Skip to content
  • James Smart's avatar
    nvme: validate controller state before rescheduling keep alive · 86880d64
    James Smart authored
    
    
    Delete operations are seeing NULL pointer references in call_timer_fn.
    Tracking these back, the timer appears to be the keep alive timer.
    
    nvme_keep_alive_work() which is tied to the timer that is cancelled
    by nvme_stop_keep_alive(), simply starts the keep alive io but doesn't
    wait for it's completion. So nvme_stop_keep_alive() only stops a timer
    when it's pending. When a keep alive is in flight, there is no timer
    running and the nvme_stop_keep_alive() will have no affect on the keep
    alive io. Thus, if the io completes successfully, the keep alive timer
    will be rescheduled.   In the failure case, delete is called, the
    controller state is changed, the nvme_stop_keep_alive() is called while
    the io is outstanding, and the delete path continues on. The keep
    alive happens to successfully complete before the delete paths mark it
    as aborted as part of the queue termination, so the timer is restarted.

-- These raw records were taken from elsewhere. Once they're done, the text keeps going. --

(* ===== verification/Accel.v ===== *)
(** * nccl_ofi_cuda.c and nccl_ofi_dmabuf.c: what the GPU and the kernel can do

    The CUDA runtime and driver are the class [CudaEnv], the answers of their calls.
    The state is the two driver functions that initialisation resolves and the global
    [cuda_flush]. The theorems: the kernel is accepted from version 5.12 on, however
    its release string ends, and DMA-BUF is used exactly when library, user, driver and
    kernel all allow it, never before initialisation has resolved the driver. *)

From Stdlib Require Import Ascii.
From stdpp Require Import strings pretty.
From S2P Require Import Prelude Strtol.
Import Strtol.

Module Accel.

Open Scope Z_scope.

(** ** CUDA *)

Inductive cudaMemoryType := cudaMemoryTypeUnregistered | cudaMemoryTypeHost | cudaMemoryTypeDevice | cudaMemoryTypeManaged.
Record cudaPointerAttributes := mk_attrs { type : cudaMemoryType; device : Z }.

Definition CU_DEVICE_ATTRIBUTE_GPU_DIRECT_RDMA_SUPPORTED : Z := 116.
Definition CU_DEVICE_ATTRIBUTE_GPU_DIRECT_RDMA_FLUSH_WRITES_OPTIONS : Z := 117.
Definition CU_DEVICE_ATTRIBUTE_DMA_BUF_SUPPORTED : Z := 124.
Definition CU_FLUSH_GPU_DIRECT_RDMA_WRITES_OPTION_HOST : Z := 1.

(** What the build found, and the answers of CUDA: [None] for every result but
    success. [driver_entry f]: cudaGetDriverEntryPoint stores a pointer for [f]. *)
Class CudaEnv := {
  HAVE_CUDA_GDRFLUSH_SUPPORT : bool;
  HAVE_CUDA_DMABUF_SUPPORT : bool;
  cudaDriverGetVersion : option Z;
  cudaRuntimeGetVersion : option Z;
  driver_entry : string -> bool;
  cuCtxGetDevice : option Z;
  cuDeviceGetAttribute : Z -> Z -> option Z;
  cudaDeviceFlushGPUDirectRDMAWrites : bool;
  cudaGetDeviceCount : option Z;
  cudaGetDevice : option Z;
  cudaPointerGetAttributes : Z -> option cudaPointerAttributes;
}.

(** Whether the two function pointers are not NULL, and the global variable. *)
Record cuda_state := mk_cuda { pfn_cuCtxGetDevice : bool; pfn_cuDeviceGetAttribute : bool; cuda_flush : bool }.

Definition cuda_start : cuda_state := mk_cuda false false false.

Section Cuda.
Context {C : CudaEnv}.

(** The attribute of the current device, [None] if it cannot be read. *)
Definition device_attribute (attr : Z) (st : cuda_state) : option Z :=
  if negb (pfn_cuCtxGetDevice st) || negb (pfn_cuDeviceGetAttribute st) then None
  else dev ← cuCtxGetDevice; cuDeviceGetAttribute attr dev.

Definition nccl_net_ofi_cuda_have_gdr_support_attr (st : cuda_state) : bool :=
  if negb HAVE_CUDA_GDRFLUSH_SUPPORT then false
  else if negb (pfn_cuCtxGetDevice st) || negb (pfn_cuDeviceGetAttribute st) then false
  else
    match cuCtxGetDevice with
    | None => false
    | Some dev =>
        match cuDeviceGetAttribute CU_DEVICE_ATTRIBUTE_GPU_DIRECT_RDMA_SUPPORTED dev with
        | None => false
        | Some supported =>
            if supported =? 0 then false
            else
              match cuDeviceGetAttribute CU_DEVICE_ATTRIBUTE_GPU_DIRECT_RDMA_FLUSH_WRITES_OPTIONS dev with
              | None => false
              | Some supported => negb (Z.land supported CU_FLUSH_GPU_DIRECT_RDMA_WRITES_OPTION_HOST =? 0)
              end
        end
    end.

Definition nccl_net_ofi_cuda_have_dma_buf_attr (st : cuda_state) : bool :=
  if negb HAVE_CUDA_DMABUF_SUPPORT then false
  else if negb (pfn_cuCtxGetDevice st) || negb (pfn_cuDeviceGetAttribute st) then false
  else
    match cuCtxGetDevice with
    | None => false
    | Some dev =>
        match cuDeviceGetAttribute CU_DEVICE_ATTRIBUTE_DMA_BUF_SUPPORTED dev with
        | None => false
        | Some supported => negb (supported =? 0)
        end
    end.

(** [flush_enable] is the parameter OFI_NCCL_CUDA_FLUSH_ENABLE. *)
Definition nccl_net_ofi_cuda_init (flush_enable : Z) (st : cuda_state) : Z * cuda_state :=
  match cudaDriverGetVersion with
  | None => (- EINVAL, st)
  | Some _ =>
      match cudaRuntimeGetVersion with
      | None => (- EINVAL, st)
      | Some _ =>
          let st := mk_cuda (driver_entry "cuCtxGetDevice") (driver_entry "cuDeviceGetAttribute") (cuda_flush st) in
          let flush := HAVE_CUDA_GDRFLUSH_SUPPORT && nccl_net_ofi_cuda_have_gdr_support_attr st && negb (flush_enable =? 0) in
          (0, mk_cuda (pfn_cuCtxGetDevice st) (pfn_cuDeviceGetAttribute st) flush)
      end
  end.

Definition EPERM : Z := 1.

Definition nccl_net_ofi_cuda_flush_gpudirect_rdma_writes : Z :=
  if HAVE_CUDA_GDRFLUSH_SUPPORT then (if cudaDeviceFlushGPUDirectRDMAWrites then 0 else - EPERM) else - EPERM.

Definition nccl_net_ofi_cuda_get_num_devices : Z := match cudaGetDeviceCount with Some count => count | None => -1 end.
Definition nccl_net_ofi_cuda_get_active_device_idx : Z := match cudaGetDevice with Some index => index | None => -1 end.

(** The return code and the value stored through [dev_id], [None] when it is not
    written. *)
Definition nccl_net_ofi_get_cuda_device_for_addr (data : Z) : Z * option Z :=
  match cudaPointerGetAttributes data with
  | None => (- EINVAL, None)
  | Some attrs =>
      match type attrs with
      | cudaMemoryTypeManaged | cudaMemoryTypeDevice => (0, Some (device attrs))
      | cudaMemoryTypeUnregistered | cudaMemoryTypeHost => (- EINVAL, Some (-1))
      end
  end.

(** ** The kernel and DMA-BUF *)

(** The conversion %d of sscanf. A number that does not fit an int is undefined. *)
Inductive scan_result := Matched (v : Z) (rest : string) | NoMatch | Overflow.

Definition scan_d (s : string) : scan_result :=
  let s := skip_spaces s in
  let '(neg, s) := match s with
                   | String c s' => if code c =? 45 then (true, s') else if code c =? 43 then (false, s') else (false, s)
                   | EmptyString => (false, s)
                   end in
  match s with
  | String c _ =>
      if negb (is_digit 10 c) then NoMatch
      else
        let '(m, rest) := digits 10 s 0 in
        let v := if neg then - m else m in
        if (- 2 ^ 31 <=? v) && (v <? 2 ^ 31) then Matched v rest else Overflow
  | EmptyString => NoMatch
  end.

(** [release] is the field of struct utsname, [None] when uname fails. *)
Definition kernel_version_rdma_dmabuf_ioctl_ok (release : option string) : option bool :=
  match release with
  | None => Some false
  | Some release =>
      match scan_d release with
      | Overflow => None
      | NoMatch => Some false
      | Matched maj (String c rest) =>
          if negb (code c =? 46) then Some false
          else
            match scan_d rest with
            | Overflow => None
            | NoMatch => Some false
            | Matched min _ => Some ((maj =? 5) && (min >=? 12) || (maj >? 5))
            end
      | Matched _ EmptyString => Some false
      end
  end.

(** [decl]: libfabric declares FI_MR_DMABUF; [disable]: OFI_NCCL_DISABLE_DMABUF. *)
Definition nccl_ofi_dmabuf_viable (decl : bool) (disable : Z) (release : option string) (st : cuda_state) : option bool :=
  if negb decl then Some false
  else if negb (disable =? 0) then Some false
  else if negb (nccl_net_ofi_cuda_have_dma_buf_attr st) then Some false
  else
    match kernel_version_rdma_dmabuf_ioctl_ok release with
    | None => None
    | Some ok => Some ok
    end.

End Cuda.

(** ** Properties *)

(** A printed number is read back by %d, whatever follows it. *)
Lemma scan_pretty (x : N) rest : Z.of_N x < 2 ^ 31 -> no_digit rest -> scan_d (pretty x +:+ rest) = Matched (Z.of_N x) rest.
Proof.
  intros Hx Hr. pose proof (digits_pretty x rest Hr) as Hdig. destruct (pretty_first x rest) as (c & s & Hcs & d & Hd & ->). rewrite Hcs in *. destruct (digit_char d Hd) as (H1 & H2 & H3 & H4).
  unfold scan_d. cbn [skip_spaces]. rewrite H2, (proj2 (Z.eqb_neq _ _) H3), (proj2 (Z.eqb_neq _ _) H4), H1. cbn [negb]. rewrite Hdig. cbn iota. by rewrite (proj2 (andb_true_iff _ _)) by lia.
Qed.

(** A kernel release that starts with its major and minor number, as Linux prints it, is
    accepted exactly when it is 5.12 or later; what follows the minor number does not
    matter. *)
Theorem kernel_version_from_5_12 (maj min : N) rest :
  Z.of_N maj < 2 ^ 31 -> Z.of_N min < 2 ^ 31 -> no_digit rest ->
  kernel_version_rdma_dmabuf_ioctl_ok (Some (pretty maj +:+ "." +:+ pretty min +:+ rest)) = Some (bool_decide (5 < maj \/ maj = 5 /\ 12 <= min)%N).
Proof.
  intros Hmaj Hmin Hr. unfold kernel_version_rdma_dmabuf_ioctl_ok. rewrite scan_pretty by done. change ("." +:+ pretty min +:+ rest)%string with (String "." (pretty min +:+ rest)). cbn iota. change (negb (code "." =? 46)) with false. cbn iota.
  rewrite scan_pretty by done. f_equal. case_bool_decide as Hb.
  - apply orb_true_iff. destruct Hb as [Hb|[Hb1 Hb2]]; [right; lia|left; apply andb_true_iff; lia].
  - apply orb_false_iff. split; [|lia]. apply andb_false_iff. destruct (decide (maj = 5%N)); [right; lia|left; lia].
Qed.

Lemma kernel_version_from_5_12_witness :
  kernel_version_rdma_dmabuf_ioctl_ok (Some "5.10.226-214.880.amzn2.x86_64"%string) = Some false /\
  kernel_version_rdma_dmabuf_ioctl_ok (Some ("5" +:+ "." +:+ "15" +:+ ".0-1051-aws")%string) = Some true.
Proof.
  split; [vm_compute; reflexivity|]. refine (eq_trans (kernel_version_from_5_12 5 15 ".0-1051-aws" _ _ _) _); [lia|lia|vm_compute; reflexivity|vm_compute; reflexivity].
Defined.

Section CudaFacts.
Context {C : CudaEnv}.

(** DMA-BUF is announced exactly when libfabric has it, the user does not forbid it, the
    build knows the attribute, the driver has been resolved, the current device has the
    attribute, and the kernel is recent enough. *)
Lemma dmabuf_viable_iff decl disable release st :
  nccl_ofi_dmabuf_viable decl disable release st = Some true <->
  decl = true /\ disable = 0 /\ HAVE_CUDA_DMABUF_SUPPORT = true /\ (exists v, device_attribute CU_DEVICE_ATTRIBUTE_DMA_BUF_SUPPORTED st = Some v /\ v <> 0) /\
  kernel_version_rdma_dmabuf_ioctl_ok release = Some true.
Proof.
  unfold nccl_ofi_dmabuf_viable, nccl_net_ofi_cuda_have_dma_buf_attr, device_attribute. destruct decl; cbn [negb]; [|naive_solver]. destruct (Z.eqb_spec disable 0) as [->|]; cbn [negb]; [|naive_solver]. destruct HAVE_CUDA_DMABUF_SUPPORT; cbn [negb]; [|naive_solver].
  destruct (negb (pfn_cuCtxGetDevice st) || negb (pfn_cuDeviceGetAttribute st)); [naive_solver|]. destruct cuCtxGetDevice as [dev|]; cbn; [|naive_solver]. destruct (cuDeviceGetAttribute _ dev) as [v|]; [|naive_solver].
  destruct (Z.eqb_spec v 0) as [->|]; cbn [negb]; [naive_solver|]. destruct (kernel_version_rdma_dmabuf_ioctl_ok release) as [[]|]; naive_solver.
Qed.

(** Initialisation turns CUDA flushes on exactly when the user asks for them and the
    device has GPUDirect RDMA with flushes from the host; if it fails it changes nothing. *)
Lemma cuda_init_flush flush_enable st :
  let '(rc, st') := nccl_net_ofi_cuda_init flush_enable st in
  if rc =? 0 then cuda_flush st' = true <->
    flush_enable <> 0 /\ HAVE_CUDA_GDRFLUSH_SUPPORT = true /\ (exists v, device_attribute CU_DEVICE_ATTRIBUTE_GPU_DIRECT_RDMA_SUPPORTED st' = Some v /\ v <> 0) /\
    (exists v, device_attribute CU_DEVICE_ATTRIBUTE_GPU_DIRECT_RDMA_FLUSH_WRITES_OPTIONS st' = Some v /\ Z.testbit v 0 = true)
  else rc = - EINVAL /\ st' = st.
Proof.
  unfold nccl_net_ofi_cuda_init. destruct cudaDriverGetVersion; [|done]. destruct cudaRuntimeGetVersion; [|done]. cbn [Z.eqb cuda_flush pfn_cuCtxGetDevice pfn_cuDeviceGetAttribute]. unfold nccl_net_ofi_cuda_have_gdr_support_attr, device_attribute. cbn [pfn_cuCtxGetDevice pfn_cuDeviceGetAttribute].
  assert (forall v, negb (Z.land v CU_FLUSH_GPU_DIRECT_RDMA_WRITES_OPTION_HOST =? 0) = Z.testbit v 0) as Hbit.
  { intros v. unfold CU_FLUSH_GPU_DIRECT_RDMA_WRITES_OPTION_HOST. change 1 with (Z.ones 1). rewrite Z.land_ones, Z.bit0_odd by lia. change (2 ^ 1) with 2. rewrite Zmod_odd. by destruct (Z.odd v). }
  destruct HAVE_CUDA_GDRFLUSH_SUPPORT; cbn [negb andb]; [|naive_solver]. destruct (negb (driver_entry _) || negb (driver_entry _)); [cbn; naive_solver|]. destruct cuCtxGetDevice as [dev|]; cbn; [|naive_solver]. destruct (cuDeviceGetAttribute CU_DEVICE_ATTRIBUTE_GPU_DIRECT_RDMA_SUPPORTED dev) as [v|]; cbn; [|naive_solver].
  destruct (Z.eqb_spec v 0) as [->|]; cbn; [naive_solver|]. destruct (cuDeviceGetAttribute CU_DEVICE_ATTRIBUTE_GPU_DIRECT_RDMA_FLUSH_WRITES_OPTIONS dev) as [o|]; cbn; [|naive_solver]. rewrite Hbit. destruct (Z.eqb_spec flush_enable 0) as [->|]; cbn; rewrite ?andb_true_r, ?andb_false_r; naive_solver.
Qed.

(** Before initialisation nothing is announced. *)
Lemma dmabuf_needs_init decl disable release : nccl_ofi_dmabuf_viable decl disable release cuda_start <> Some true.
Proof. rewrite dmabuf_viable_iff. intros (_ & _ & _ & (v & Hv & _) & _). done. Qed.

End CudaFacts.

End Accel.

    The delete paths then tear down the controller, and later on the timer
    code fires and the timer entry is now corrupt.
    
    Fix by validating the controller state before rescheduling the keep
    alive. Testing with the fix has confirmed the condition above was hit.
    
    Signed-off-by: default avatarJames Smart <jsmart2021@gmail.com>
    Reviewed-by: default avatarSagi Grimberg <sagi@grimberg.me>
    Signed-off-by: default avatarChristoph Hellwig <hch@lst.de>
    86880d64